Records from a data source:

-----

(** * Learnable bit-width parameters of brevitas

    A shallow embedding of [src/brevitas/core/bit_width/parameter.py]:
    the two modules [BitWidthParameter] and [RemoveBitwidthParameter],
    their constructors, their [forward] methods and their
    [_load_from_state_dict] hooks.

    Numeric model.  The code is given two readings.

    In the first, Python numbers and 0-dim tensors are exact rationals
    ([Qc], canonical fractions with Leibniz equality): integer arguments
    are [Z], real-valued arguments and parameters are [Qc].  A tensor
    division by zero is recorded as [NonFinite] (inf or nan) instead of
    raising, as torch does; Python-level division raises
    [ZeroDivisionError], as Python does.  This reading serves the
    properties in which no number is rounded: the order of the checks and
    their messages, the lower bound of [forward] and the checkpoint hooks.

    In the second ([IEEE] and [Rounded]) a Python float is a binary64
    number, a tensor holds binary32 numbers, every operation rounds to
    the nearest number of its format with ties to even, [float] of an
    integer past the range raises [OverflowError], and the policy object
    has a state that a call may write.  This reading serves the
    properties about the values that construction stores and [forward]
    returns. *)

From Stdlib Require Import ZArith QArith Qcanon Qcabs Qround Ascii String.
From Stdlib Require Import SpecFloat.
From stdpp Require Import base numbers strings list gmap pretty.

Local Open Scope Z_scope.
Local Open Scope Qc_scope.

(** ** Python values, exceptions and effects *)

(** The value of a Python float or of a 0-dim tensor with a finite entry. *)
Abbreviation scalar := Qc.

(** The result of a tensor division: finite, or one of inf/nan. *)
Inductive tensor : Type :=
  | Finite (x : scalar)
  | NonFinite.

(** The exceptions the modelled code can raise. *)
Inductive exn : Type :=
  | RuntimeError (msg : string)
  | ZeroDivisionError
  | OverflowError
  | KeyError (key : string)
  | ValueError.

Inductive result (A : Type) : Type :=
  | Ok (a : A)
  | Raise (e : exn).
Arguments Ok {A} a.
Arguments Raise {A} e.

Global Instance result_ret : MRet result := λ A a, Ok a.
Global Instance result_bind : MBind result := λ A B f m,
  match m with
  | Ok a => f a
  | Raise e => Raise e
  end.

(** A method body: it reads and writes the store [S] it runs on and either
    returns a value together with the new store or raises. *)
Definition Py (S A : Type) : Type := S → result (A * S).

Global Instance Py_ret {S} : MRet (Py S) := λ A a s, Ok (a, s).
Global Instance Py_bind {S} : MBind (Py S) := λ A B f m s,
  match m s with
  | Ok (a, s') => f a s'
  | Raise e => Raise e
  end.

Definition getattr {S A} (field : S → A) : Py S A := λ s, Ok (field s, s).
Definition modify {S} (f : S → S) : Py S unit := λ s, Ok (tt, f s).

(** [str.format] restricted to the positional placeholder, the only one the
    source uses: each occurrence takes the next argument; arguments left
    over are dropped, as in Python. *)
Fixpoint format (template : string) (args : list string) : string :=
  match template with
  | String "{"%char (String "}"%char rest) =>
      match args with
      | a :: args' => a +:+ format rest args'
      | [] => String "{"%char (String "}"%char (format rest []))
      end
  | String c rest => String c (format rest args)
  | EmptyString => EmptyString
  end.

(** [float(int(n))] on an integer argument. *)
Definition py_int (n : Z) : Z := n.
Definition py_float (n : Z) : scalar := Qc_of_Z n.

(** Python's [/] on numbers. *)
Definition py_truediv (a b : scalar) : result scalar :=
  if decide (b = 0) then Raise ZeroDivisionError else Ok (a / b).

(** torch's [/] on a 0-dim tensor: no exception, inf or nan on a zero
    divisor. *)
Definition torch_div (a b : scalar) : tensor :=
  if decide (b = 0) then NonFinite else Finite (a / b).

Definition torch_abs (x : scalar) : scalar := Qcabs x.

(** [torch.tensor(x)] of a Python float. *)
Definition torch_tensor (x : scalar) : scalar := x.

(** Module constants of parameter.py. *)
Definition MIN_INT_BIT_WIDTH : Z := 2.
Definition NON_ZERO_EPSILON : scalar := Q2Qc (1 # 1000000).
Definition REMOVE_ZERO_BIT_WIDTH : scalar := Q2Qc (1 # 10).

(** ** The store of a checkpoint restore

    [_load_from_state_dict] receives the module itself and mutable
    containers owned by the caller; every mutation is visible to the caller
    afterwards.  [local_metadata] is only handed on to the base class and is
    left out. *)
Record load_store (M : Type) : Type := {
  self : M;
  state_dict : gmap string scalar;
  missing_keys : list string;
  unexpected_keys : list string;
  error_msgs : list string
}.
Arguments self {M} _.
Arguments state_dict {M} _.
Arguments missing_keys {M} _.
Arguments unexpected_keys {M} _.
Arguments error_msgs {M} _.

Definition set_self {M} (m : M) (st : load_store M) : load_store M :=
  {| self := m;
     state_dict := state_dict st;
     missing_keys := missing_keys st;
     unexpected_keys := unexpected_keys st;
     error_msgs := error_msgs st |}.

Definition set_state_dict {M} (d : gmap string scalar) (st : load_store M)
    : load_store M :=
  {| self := self st;
     state_dict := d;
     missing_keys := missing_keys st;
     unexpected_keys := unexpected_keys st;
     error_msgs := error_msgs st |}.

Definition set_missing_keys {M} (l : list string) (st : load_store M)
    : load_store M :=
  {| self := self st;
     state_dict := state_dict st;
     missing_keys := l;
     unexpected_keys := unexpected_keys st;
     error_msgs := error_msgs st |}.

(** [key in state_dict] and [key in missing_keys]. *)
Definition dict_contains (d : gmap string scalar) (key : string) : bool :=
  bool_decide (is_Some (d !! key)).
Definition list_contains (l : list string) (key : string) : bool :=
  bool_decide (key ∈ l).

(** [del state_dict[key]]: [KeyError] on an absent key. *)
Definition dict_delitem {M} (key : string) : Py (load_store M) unit := λ st,
  match state_dict st !! key with
  | Some _ => Ok (tt, set_state_dict (delete key (state_dict st)) st)
  | None => Raise (KeyError key)
  end.

(** [list.remove(x)]: the first occurrence goes; [None] when there is
    none, where Python raises [ValueError]. *)
Fixpoint remove_first (x : string) (l : list string) : option (list string) :=
  match l with
  | [] => None
  | y :: l' =>
      if decide (x = y) then Some l'
      else l'' ← remove_first x l'; Some (y :: l'')
  end.

Definition list_remove {M} (key : string) : Py (load_store M) unit := λ st,
  match remove_first key (missing_keys st) with
  | Some l => Ok (tt, set_missing_keys l st)
  | None => Raise ValueError
  end.

(** ** The restriction policy

    [restrict_bit_width_impl] is an object of [brevitas.core.restrict_val],
    which is not part of the sources at hand; the code uses two operations
    of it, in this reading both functions of their argument. *)
Record RestrictValue : Type := {
  restrict_init_float : scalar → scalar;
  restrict_call : scalar → scalar
}.

Definition monotone (f : scalar → scalar) : Prop :=
  ∀ x y, x ≤ y → f x ≤ f y.

(** ** BitWidthParameter *)
Module BitWidthParameter.

Record t : Type := {
  bit_width_offset : scalar;
  bit_width_base : scalar;
  restrict_bit_width_impl : RestrictValue;
  override_pretrained : bool
}.

Definition set_bit_width_offset (v : scalar) (self : t) : t :=
  {| bit_width_offset := v;
     bit_width_base := bit_width_base self;
     restrict_bit_width_impl := restrict_bit_width_impl self;
     override_pretrained := override_pretrained self |}.

Section Forward.
(** The forward value of [brevitas.function.abs_binary_sign_grad], which
    is not part of the sources at hand. *)
Variable abs_binary_sign_grad : scalar → scalar.

Definition forward : Py t scalar :=
  offset ← getattr bit_width_offset;
  base ← getattr bit_width_base;
  impl ← getattr restrict_bit_width_impl;
  let bit_width := abs_binary_sign_grad offset + base in
  let bit_width := restrict_call impl bit_width in
  mret bit_width.
End Forward.

Section Load.
(** [brevitas.config.IGNORE_MISSING_KEYS], and the hook of the base class
    [torch.nn.Module] the override delegates to. *)
Variable IGNORE_MISSING_KEYS : bool.
Variable Module_load_from_state_dict :
  string → bool → load_store t → load_store t.

Definition _load_from_state_dict (prefix : string) (strict : bool)
    : Py (load_store t) unit :=
  let bit_width_offset_key := prefix +:+ "bit_width_offset" in
  override ← getattr (λ st, override_pretrained (self st));
  in_state_dict ←
    getattr (λ st, dict_contains (state_dict st) bit_width_offset_key);
  (if override && in_state_dict
   then dict_delitem bit_width_offset_key else mret tt);;
  modify (Module_load_from_state_dict prefix strict);;
  in_missing_keys ←
    getattr (λ st, list_contains (missing_keys st) bit_width_offset_key);
  if IGNORE_MISSING_KEYS && in_missing_keys
  then list_remove bit_width_offset_key else mret tt.
End Load.

End BitWidthParameter.

(** ** RemoveBitwidthParameter *)
Module RemoveBitwidthParameter.

Record t : Type := {
  bit_width_coeff : scalar;
  non_zero_epsilon : scalar;
  override_pretrained : bool
}.

Definition set_bit_width_coeff (v : scalar) (self : t) : t :=
  {| bit_width_coeff := v;
     non_zero_epsilon := non_zero_epsilon self;
     override_pretrained := override_pretrained self |}.

Definition __init__ (bit_width_to_remove : Z)
    (override_pretrained_bit_width : bool)
    (non_zero_epsilon remove_zero_bit_width : scalar) : result t :=
  bit_width_coeff_init ←
    (if (bit_width_to_remove <? 0)%Z then
       Raise (RuntimeError
         (format "Bit width to clamp has to be >= 0."
            [pretty bit_width_to_remove]))
     else if (bit_width_to_remove =? 0)%Z then
       py_truediv 1 remove_zero_bit_width
     else
       py_truediv 1 (py_float bit_width_to_remove));
  mret {| bit_width_coeff := torch_tensor bit_width_coeff_init;
          non_zero_epsilon := non_zero_epsilon;
          override_pretrained := override_pretrained_bit_width |}.

Definition forward : Py t tensor :=
  eps ← getattr non_zero_epsilon;
  coeff ← getattr bit_width_coeff;
  let bit_width_to_remove := torch_div 1 (eps + torch_abs coeff) in
  mret bit_width_to_remove.

Section Load.
Variable IGNORE_MISSING_KEYS : bool.
Variable Module_load_from_state_dict :
  string → bool → load_store t → load_store t.

Definition _load_from_state_dict (prefix : string) (strict : bool)
    : Py (load_store t) unit :=
  let bit_width_coeff_key := prefix +:+ "bit_width_coeff" in
  override ← getattr (λ st, override_pretrained (self st));
  in_state_dict ←
    getattr (λ st, dict_contains (state_dict st) bit_width_coeff_key);
  (if override && in_state_dict
   then dict_delitem bit_width_coeff_key else mret tt);;
  modify (Module_load_from_state_dict prefix strict);;
  in_missing_keys ←
    getattr (λ st, list_contains (missing_keys st) bit_width_coeff_key);
  if IGNORE_MISSING_KEYS && in_missing_keys
  then list_remove bit_width_coeff_key else mret tt.
End Load.

End RemoveBitwidthParameter.

(** ** External collaborators, for running the code on concrete inputs *)

(** Modelled from the spec: the forward pass of [abs_binary_sign_grad]
    ([brevitas.function], not among the sources) is the absolute value. *)
Definition abs_binary_sign_grad (x : scalar) : scalar := Qcabs x.
(** * Verification of the inventory/embedding synchronisation of mastra_voice_ecommerce

    Shallow embedding of the TypeScript services:
    - [src/lib/database.ts]            (catalog store, Prisma)
    - [src/lib/pinecone-service.ts]    (vector index adapter)
    - [src/tools/inventory-management.ts]  (executeInventoryUpdate)
    - [src/tools/product-search.ts]    (executeProductSearch)
    - [src/scripts/full-embeddings.ts] (bulk embedding job)
    - [src/agents/ecommerce-agent.ts]  (conversational router)

    The Prisma tables and the Pinecone index are finite maps keyed by id
    (stdpp [gmap]).  Every asynchronous call runs in a state-and-exception
    monad [M] over the [World]; a rejected promise is [Throw], and a
    [try/catch] is [catch_], which keeps the effects committed before the
    throw.  External services (Postgres failures, Ollama, Pinecone failures,
    the wall clock, the random id generator) are fields of an [Env].
    Quantities and prices are integers ([Z]); similarity scores are [Q]. *)

From Stdlib Require Import ZArith QArith Qround String Ascii List Bool Sorted.
From stdpp Require Import base gmap strings list.

Open Scope Z_scope.

(** ** Data model (prisma schema, table [products]) *)

Record Product := mkProduct {
  id : string;
  name : string;
  description : option string;
  sku : string;
  price : Z;
  quantity : Z;
  category : option string;
  brand : option string;
  imageUrl : option string;
  pineconeId : option string;
  hasEmbedding : bool;        (* @default(false) *)
  lastEmbedded : option Z;
  isActive : bool;            (* @default(true) *)
  tags : list string;
  searchKeywords : option string;
  createdAt : Z;
  updatedAt : Z
}.
(** * CS Agreement Closing: a shallow embedding of the engine

    The Python engine drives SAP GUI through late-bound COM objects and
    keeps a small log of batch files on disk.  The embedding keeps that
    shape: a COM object is a handle into an abstract GUI world, every
    member access goes through one [dispatch] function of that world, and
    the program is written in a state-and-exception monad over the world,
    the module globals, the data directory and the log records. *)

From Stdlib Require Import ZArith QArith Qcanon Qcabs String Ascii List Lia.
From stdpp Require Import base numbers gmap strings pretty list.

Set Warnings "-register-all".

Open Scope string_scope.
Open Scope Z_scope.

(** ** Python strings *)

Module PyStr.

(** [str.isspace] on the ASCII range. *)
Definition is_space (c : ascii) : bool :=
  let n := nat_of_ascii c in
  ((9 <=? n) && (n <=? 13) || (28 <=? n) && (n <=? 32))%nat.

Definition is_digit (c : ascii) : bool :=
  let n := nat_of_ascii c in ((48 <=? n) && (n <=? 57))%nat.

Definition is_letter (c : ascii) : bool :=
  let n := nat_of_ascii c in
  ((65 <=? n) && (n <=? 90) || (97 <=? n) && (n <=? 122))%nat.

Fixpoint all_chars (p : ascii -> bool) (s : string) : bool :=
  match s with
  | EmptyString => true
  | String c r => p c && all_chars p r
  end.

Definition nonempty (s : string) : bool :=
  match s with EmptyString => false | _ => true end.

(** [s.isalpha()] and [s.isnumeric()], on the ASCII range: false on the
    empty string. *)
Definition isalpha (s : string) : bool := nonempty s && all_chars is_letter s.
Definition isnumeric (s : string) : bool := nonempty s && all_chars is_digit s.

Fixpoint lstrip_by (p : ascii -> bool) (s : string) : string :=
  match s with
  | String c r => if p c then lstrip_by p r else s
  | EmptyString => EmptyString
  end.

Definition rstrip_by (p : ascii -> bool) (s : string) : string :=
  String.rev (lstrip_by p (String.rev s)).

(** [s.strip()] *)
Definition strip (s : string) : string :=
  rstrip_by is_space (lstrip_by is_space s).

(** [s.strip(chars)] for a one-character [chars]. *)
Definition strip_char (ch : ascii) (s : string) : string :=
  rstrip_by (Ascii.eqb ch) (lstrip_by (Ascii.eqb ch) s).

(** [needle in hay] *)
Fixpoint contains (needle hay : string) : bool :=
  String.prefix needle hay
  || match hay with
     | EmptyString => false
     | String _ r => contains needle r
     end.

(** [s.endswith(suffix)] *)
Definition endswith (s suffix : string) : bool :=
  String.prefix (String.rev suffix) (String.rev s).

(** [s.replace(old, new)] for a one-character [old]. *)
Fixpoint replace (old : ascii) (new : string) (s : string) : string :=
  match s with
  | EmptyString => EmptyString
  | String c r =>
      if Ascii.eqb c old then new +:+ replace old new r
      else String c (replace old new r)
  end.

(** [s.split(sep)] for a one-character [sep]: the fields, never empty. *)
Fixpoint split_go (sep : ascii) (cur : string) (s : string) : list string :=
  match s with
  | EmptyString => [String.rev cur]
  | String c r =>
      if Ascii.eqb c sep then String.rev cur :: split_go sep EmptyString r
      else split_go sep (String c cur) r
  end.
Definition split (sep : ascii) (s : string) : list string :=
  split_go sep EmptyString s.

(** [sep.join(l)] *)
Definition join (sep : string) (l : list string) : string :=
  String.concat sep l.

Fixpoint zeros (n : nat) : string :=
  match n with O => EmptyString | S k => String "0" (zeros k) end.

(** [s.zfill(width)] for a string without sign. *)
Definition zfill (width : nat) (s : string) : string :=
  zeros (width - String.length s) +:+ s.

(** The line feed that ends some log messages. *)
Definition nl : string := String (ascii_of_nat 10) EmptyString.

Definition backslash : ascii := ascii_of_nat 92.
Definition is_sep (c : ascii) : bool :=
  Ascii.eqb c "/" || Ascii.eqb c backslash.

(** [os.path.split(p)] on Windows, drive letters aside: the part
    after the last separator, and the part before it without its
    trailing separators (kept when it is nothing but separators). *)
Fixpoint split_tail (rev_p : string) (tail : string) : string * string :=
  match rev_p with
  | EmptyString => (EmptyString, tail)
  | String c r => if is_sep c then (rev_p, tail) else split_tail r (String c tail)
  end.
Definition path_split (p : string) : string * string :=
  let '(rev_head, tail) := split_tail (String.rev p) EmptyString in
  let stripped := lstrip_by is_sep rev_head in
  (String.rev (if nonempty stripped then stripped else rev_head), tail).

(** [str(n)] for an int. *)
Definition str_int (n : Z) : string := pretty n.

End PyStr.

(** ** Python objects and exceptions *)

(** A COM object is known by the id SAP GUI gives it. *)
Definition handle := string.

Inductive value :=
| VNone
| VBool (b : bool)
| VInt (n : Z)
| VStr (s : string)
| VObj (h : handle)
| VSeq (l : list value).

-----

▶ What to work on
Within the data above, the span starting at the line containing "Definition py_float (n" and ending at the line containing "(** [torch.tensor(x)] of a Python float. *)" is to be retyped exactly, with no other lines.

▶ Completed task
Definition py_float (n : Z) : scalar := Qc_of_Z n.

(** Python's [/] on numbers. *)
Definition py_truediv (a b : scalar) : result scalar :=
  if decide (b = 0) then Raise ZeroDivisionError else Ok (a / b).

(** torch's [/] on a 0-dim tensor: no exception, inf or nan on a zero
    divisor. *)
Definition torch_div (a b : scalar) : tensor :=
  if decide (b = 0) then NonFinite else Finite (a / b).

Definition torch_abs (x : scalar) : scalar := Qcabs x.

(** [torch.tensor(x)] of a Python float. *)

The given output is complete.